United States District Court, D. Nevada

September 12, 2014

DAVID WELCH, et al., Plaintiff(s),
v.
NARCONON FRESH START d/b/a RAINBOW CANYON RETREAT, et al., Defendant(s)

ORDER

JAMES C. MAHAN, District Judge.

Presently before the court is defendant Narconon Fresh Start d/b/a Rainbow Canyon Retreat's (hereinafter "defendant") motion to dismiss. (Doc. # 32). Plaintiffs David Welch, Stacy Welch, and Jack Welch (hereinafter "plaintiffs") filed a response, (doc. # 38), and defendant filed a reply, (doc. # 41).

I. Background

On or about August 1, 2013, after searching the internet for a rehabilitation facility for her 19-year-old son, Jack, plaintiff Stacy Welch was contacted by an individual who recommended Narconon's Fresh Start facility. (Doc. # 23). Based on statements of Narconon representatives about the program, plaintiffs David and Stacy Welch paid $33, 000 to enroll Jack in Narconon's drug treatment program. (Doc. # 23).

Plaintiffs allege that while attending Narconon's program, Jack was not provided any drug rehabilitation treatment. (Doc. # 23). Instead, they contend that he was forced to practice scientology and undergo a dangerous sauna program without medical supervision. (Doc. # 23). As a result, Jack purportedly suffered from tremors, severe dehydration, headaches, and persistent diarrhea. (Doc. # 23). At one point, he became unable to speak and was taken to the emergency room. (Doc. # 23).

On November 19, 2013, Jack called his parents and communicated that he felt in danger at the Narconon facility. (Doc. # 23). As a result, his father retrieved him from the facility. (Doc. # 23). To date, Jack remains under the care of physicians and a neurologist. (Doc. # 23). He reportedly suffers from anxiety, paranoia, memory problems, and tremors, all as a result of his experience at the Narconon facility. (Doc. # 23).

On July 11, 2014, plaintiffs filed their second amended complaint against defendants Narconon Fresh Start, Association for Better Living and Education International, and Narconon International, alleging (1) breach of contract; (2) fraud; (3) negligence; (4) intentional infliction of emotional distress; (5) negligent misrepresentation; (6) negligence per se; (7) civil RICO for mail and wire fraud; (8) breach of the implied covenant of good faith and fair dealing; and (9) civil conspiracy. (Doc. # 23).

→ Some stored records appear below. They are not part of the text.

(** The request: the dict [op] of [_execute_operation]. *)
Record command : Type := Command {
  Type_ : string;
  Database : string;
  Table : string;
  Data : json;
  Condition : json
}.

(** The callbacks handed to [root.after(0, ...)]. *)
Inductive callback : Type :=
| ShowError (title : string) (message : text)  (* messagebox.showerror *)
| StatusConfig (message : text) (fg : string)  (* self.status.config *)
| ResultDelete                                 (* self.result.delete(1.0, tk.END) *)
| ResultInsert (content : text)                (* self.result.insert(tk.END, ...) *)
| LabelConfig (node : string) (message : string) (fg : string).
                                               (* self.status_labels[n].config *)

Inductive event : Type :=
| EvSocket                          (* socket.socket(AF_INET, SOCK_STREAM) *)
| EvSetTimeout (seconds : N)        (* s.settimeout *)
| EvConnect (host : string) (port : Z)  (* s.connect((host, port)) *)
| EvSendAll (payload : command)     (* s.sendall(json.dumps(op).encode()) *)
| EvRecv (bufsize : N)              (* s.recv(bufsize).decode() *)
| EvClose                           (* leaving the with block of the socket *)
| EvAfter (cb : callback)           (* self.root.after(0, cb) *)
| EvSleep (seconds : N).            (* time.sleep *)

Record run (A : Type) : Type := Run {
  elapsed : N;
  trace : list event;
  result : exn + A
}.
Arguments Run {A} _ _ _.
Arguments elapsed {A} _.
Arguments trace {A} _.
Arguments result {A} _.
(** A call of a handler that concerns the category [ty] and the path
    [p]. *)
Definition for_key (ty : ConfigChangeType) (p : jsstring)
    (n : ConfigChangeHandler * ConfigChangeEvent) : Prop :=
  change_type n.2 = ty ∧ path (event n.2) = p.

Global Instance for_key_dec ty p n : Decision (for_key ty p n).
Proof. unfold for_key. apply _. Defined.

Definition notifications_for (ty : ConfigChangeType) (p : jsstring)
    (w : Watcher) : list (ConfigChangeHandler * ConfigChangeEvent) :=
  filter (for_key ty p) (notified w).

(** A burst for the key ([ty], [p]): raw events, for this key or for
    others, and lapses of time, such that less than [D] milliseconds have
    passed since the last raw event for the key.  [elapsed] is the time
    passed since that event. *)
Fixpoint in_window (ty : ConfigChangeType) (p : jsstring) (D elapsed : nat)
    (l : list Input) : bool :=
  match l with
  | [] => true
  | RawEvent t e :: r =>
      if bool_decide (t = ty ∧ path e = p) then in_window ty p D 0 r
      else in_window ty p D elapsed r
  | Elapse ms :: r =>
      bool_decide (elapsed + ms < D) && in_window ty p D (elapsed + ms) r
  | _ :: _ => false
  end.
Lemma build_graph_adjacent cs u v :
  adjacent (build_graph cs) u v
  ↔ ∃ ci const i other,
      cs !! ci = Some const ∧ ci < i ∧ cs !! i = Some other
      ∧ shares const other = true ∧ ((u = i ∧ v = ci) ∨ (u = ci ∧ v = i)).
Proof.
  unfold build_graph.
  assert (∀ p, p ∈ imap (fun ci const => (ci, const)) cs ↔ cs !! p.1 = Some p.2) as Hp.
  { intros [ci c]. rewrite elem_of_lookup_imap. split.
    - by intros (i & x & [= -> ->] & Hx).
    - intros Hx. by exists ci, c. }
  assert (∀ (l : list (nat * gset nat)) g,
    adjacent (foldl (fun CG p => link_row cs p.1 p.2 CG) g l) u v
    ↔ adjacent g u v
      ∨ ∃ p i other, p ∈ l ∧ p.1 < i ∧ cs !! i = Some other
                     ∧ shares p.2 other = true
                     ∧ ((u = i ∧ v = p.1) ∨ (u = p.1 ∧ v = i))) as Hfold.
  { induction l as [|p l IH]; intros g; simpl.
    - split; [by left|]. intros [|(p & i & o & Hin & _)]; [done|by apply elem_of_nil in Hin].
    - rewrite IH, link_row_adjacent. split.
      + intros [[|(i & o & ?)]|(q & i & o & Hq & ?)].
        * by left.
        * right. exists p, i, o. split; [left|done].
        * right. exists q, i, o. split; [by right|done].
      + intros [|(q & i & o & Hq & Hrest)]; [by left; left|].
        apply elem_of_cons in Hq as [->|Hq]; [left; right; eauto|right; eauto 10]. }
  rewrite Hfold. split.
  - intros [(ns & Hg & _)|(p & i & o & Hin & ?)]; [done|].
    apply Hp in Hin. exists p.1, p.2, i, o. tauto.
  - intros (ci & c & i & o & Hci & ?). right. exists (ci, c), i, o.
    split; [by apply Hp|done].
Qed.
(** [d.get(key)] on the items of a dict. *)
Fixpoint dict_get (key : string) (d : dict) : option json :=
  match d with
  | [] => None
  | (k, v) :: d' => if String.eqb k key then Some v else dict_get key d'
  end.

(** [d[key] = v]: an existing key keeps its place, a new one goes last. *)
Fixpoint dict_set (key : string) (v : json) (d : dict) : dict :=
  match d with
  | [] => [(key, v)]
  | (k, v0) :: d' =>
      if String.eqb k key then (k, v) :: d' else (k, v0) :: dict_set key v d'
  end.

(** [repr(x)] and [str(x)]. *)
Fixpoint repr (x : json) : string :=
  match x with
  | JNull => "None"
  | JBool true => "True"
  | JBool false => "False"
  | JInt n => str_of_int n
  | JFloat r => r
  | JStr s => repr_str s
  | JList l => "[" +:+ join ", " (List.map repr l) +:+ "]"
  | JDict d =>
      "{" +:+ join ", " (List.map (λ kv, repr_str kv.1 +:+ ": " +:+ repr kv.2) d)
          +:+ "}"
  end.

Definition str (x : json) : string :=
  match x with
  | JStr s => s
  | _ => repr x
  end.

(** Truth value of an object. *)
Definition truthy (x : json) : bool :=
  match x with
  | JNull => false
  | JBool b => b
  | JInt n => negb (n =? 0)
  | JFloat r => negb (String.eqb r "0.0" || String.eqb r "-0.0")
  | JStr s => bool_of_str s
  | JList l => negb (Nat.eqb (length l) 0)
  | JDict d => negb (Nat.eqb (length d) 0)
  end.

(** [x[key]] for a string key. *)
Definition getitem (x : json) (key : string) : result json :=
  match x with
  | JDict d =>
      match dict_get key d with
      | Some v => Ok v
      | None => Raise (KeyError key)
      end
  | _ => Raise TypeError
  end.

Fixpoint chars (s : string) : list json :=
  match s with
  | EmptyString => []
  | String a s' => JStr (String a EmptyString) :: chars s'
  end.

(** [x[i]] for an integer index; a negative index counts from the end.
    The keys of a dict read from JSON are strings, so an integer is never
    one of them. *)
Definition index_list {A} (l : list A) (i : Z) : result A :=
  let j := if i <? 0 then i + Z.of_nat (length l) else i in
  if j <? 0 then Raise IndexError
  else match l !! Z.to_nat j with
       | Some v => Ok v
       | None => Raise IndexError
       end.

Definition getindex (x : json) (i : Z) : result json :=
  match x with
  | JList l => index_list l i
  | JStr s => index_list (chars s) i
  | JDict _ => Raise (KeyError (str_of_int i))
  | _ => Raise TypeError
  end.

(** [x[key] = v] for a string key. *)
Definition setitem (x : json) (key : string) (v : json) : result json :=
  match x with
  | JDict d => Ok (JDict (dict_set key v d))
  | _ => Raise TypeError
  end.

(** [len(x)] and the elements [for e in x] visits. *)
Definition len (x : json) : result Z :=
  match x with
  | JList l => Ok (Z.of_nat (length l))
  | JDict d => Ok (Z.of_nat (length d))
  | JStr s => Ok (Z.of_nat (String.length s))
  | _ => Raise TypeError
  end.

Definition iter (x : json) : result (list json) :=
  match x with
  | JList l => Ok l
  | JDict d => Ok (List.map (λ kv, JStr kv.1) d)
  | JStr s => Ok (chars s)
  | _ => Raise TypeError
  end.

(** ** The world: file system, processes, external services *)

(** A regular file holds a JSON document (written by [json.dump] or by a
    schema object, with the indentation that was asked for) or text that is
    not a JSON document. *)
Inductive content : Type :=
  | Json (indent : option nat) (doc : json)
  | Text (s : string).

(** Paths are compared as they are spelled.  Faults of the host that the
    code does not look at (permissions, a missing parent directory, a full
    disk) are outside the model: writing a file always succeeds. *)
Record World : Type := {
  files : gmap string content;
  dirs : gset string;
}.

Definition M (A : Type) : Type := World → result A * World.

Definition ret {A} (a : A) : M A := λ w, (Ok a, w).
Definition raise {A} (e : exn) : M A := λ w, (Raise e, w).
Definition bind {A B} (m : M A) (k : A → M B) : M B :=
  λ w, match m w with
       | (Ok a, w') => k a w'
       | (Raise e, w') => (Raise e, w')
       end.

Global Instance M_ret : MRet M := @ret.
Global Instance M_bind : MBind M := λ A B k m, bind m k.

(** A pure computation that can raise, run inside [M]. *)
Definition lift {A} (r : result A) : M A := λ w, (r, w).

(** [try: body / except Exception: handler]. *)
Definition try_except {A} (body : M A) (handler : exn → M A) : M A :=
  λ w, match body w with
       | (Raise e, w') =>
           if is_Exception e then handler e w' else (Raise e, w')
       | ok => ok
       end.

(** [for x in l: body x]. *)
Fixpoint for_each {A} (l : list A) (body : A → M unit) : M unit :=
  match l with
  | [] => ret ()
  | x :: l' => _ ← body x; for_each l' body
  end.

(** The operating system, the programs the capsule starts, and the part of
    the interpreter that is not spelled out here. *)
Class Host : Type := {
  (** [os.getcwd()] *)
  cwd : string;
  (** [sys.argv] *)
  argv : list string;
  (** [glob.glob(pattern)], in the order the file system lists the entries *)
  glob : World → string → list string;
  (** [os.listdir(path)] *)
  listdir : World → string → result (list string);
  (** [datetime.now()] *)
  now : World → string;
  (** a shell command run to completion: the lines it prints, its exit
      status, and the world it leaves *)
  shell : string → World → list string * Z * World;
  (** [int(s)] as the interpreter answers for a text that is beyond ASCII,
      where its Unicode tables say which characters are digits and
      spaces, or that is longer than its default limit on the digits of a
      number *)
  int_unicode : string → result Z;
  (** [re.search(r"Ex_(\d{3})_Em_(\d{3})$", s).group()] as the interpreter
      answers for a text that is beyond ASCII *)
  search_unicode : string → result string;
}.

(** [Path(p).exists()] and [os.path.exists(p)]. *)
Definition exists_ (w : World) (p : string) : bool :=
  bool_decide (is_Some (files w !! p)) || bool_decide (p ∈ dirs w).

Definition path_exists (p : string) : M bool := λ w, (Ok (exists_ w p), w).

(** [open(p, "w")] followed by a write of the whole content. *)
Definition write_file (p : string) (c : content) : M unit :=
  λ w, (Ok (), {| files := <[p := c]> (files w); dirs := dirs w |}).

(** [open(p)] for reading. *)
Definition open_read (p : string) : M content :=
  λ w, match files w !! p with
       | Some c => (Ok c, w)
       | None =>
           if bool_decide (p ∈ dirs w) then (Raise (IsADirectoryError p), w)
           else (Raise (FileNotFoundError p), w)
       end.

(** [json.load] of an open file. *)
Definition json_load (p : string) (c : content) : result json :=
  match c with
  | Json _ doc => Ok doc
  | Text _ => Raise (JSONDecodeError p)
  end.

(** The schema library ([aind_data_schema], [pydantic]) and the viewer
    library ([ng_link]): objects the code builds and passes on without
    looking inside, and the calls that validate or serialise them. *)
Module aind_schema.
Record PipelineProcess (DP : Type) : Type := {
    data_processes : list DP;
    processor_full_name : string;
    pipeline_version : string;
    pipeline_url : string;
}.
Arguments data_processes {DP} _.
Arguments processor_full_name {DP} _.
Arguments pipeline_version {DP} _.
Arguments pipeline_url {DP} _.

Record Processing (DP : Type) : Type := {
    processing_pipeline : PipelineProcess DP;
    notes : option string;
}.
Arguments processing_pipeline {DP} _.
Arguments notes {DP} _.
End aind_schema.
Abbreviation PipelineProcess := aind_schema.PipelineProcess.
Abbreviation Processing := aind_schema.Processing.

Class Schema : Type := {
  DataProcess : Type;
  (** [TypeAdapter(Processing).validate_python] *)
  validate_python : json → option (Processing DataProcess);
  (** [Processing.model_dump_json] *)
  model_dump_json : Processing DataProcess → json;
  PIDName : Type;
  PIDName_parse_obj : json → result PIDName;
  PIDName_Unknown : PIDName;
  Funding : Type;
  Funding_validate_python : json → result Funding;
  Organization : Type;
  Organization_from_abbreviation : json → result Organization;
  DerivedDataDescription : Type;
  (** the constructor, with the keyword arguments in the order of the call *)
  DerivedDataDescription_new :
    string → json → string → Organization → list Funding → json →
    list PIDName → json → json → json → result DerivedDataDescription;
  DerivedDataDescription_name : DerivedDataDescription → string;
  DerivedDataDescription_model_dump_json : DerivedDataDescription → json;
  (** [NgState(input_config, mount_service, bucket_path, output_dir,
      base_url, json_name).state] *)
  NgState_state :
    json → string → string → string → string → string → result dict;
}.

Defendant Narconon Fresh Start now moves to dismiss plaintiffs' claims for breach of contract, breach of the implied covenant of good faith and fair dealing, intentional infliction of emotional distress, and civil RICO for mail and wire fraud. (Doc. # 32).

II. Legal Standard

A court may dismiss a plaintiff's complaint for "failure to state a claim upon which relief can be granted." Fed.R.Civ.P. 12(b)(6). A properly pleaded complaint must provide "[a] short and plain statement of the claim showing that the pleader is entitled to relief." Fed.R.Civ.P. 8(a)(2); Bell Atl. Corp. v. Twombly, 550 U.S. 544, 555 (2007). While Rule 8 does not require detailed factual allegations, it demands "more than labels and conclusions" or a "formulaic recitation of the elements of a cause of action." Ashcroft v. Iqbal, 129 S.Ct. 1937, 1949 (2009) (citation omitted).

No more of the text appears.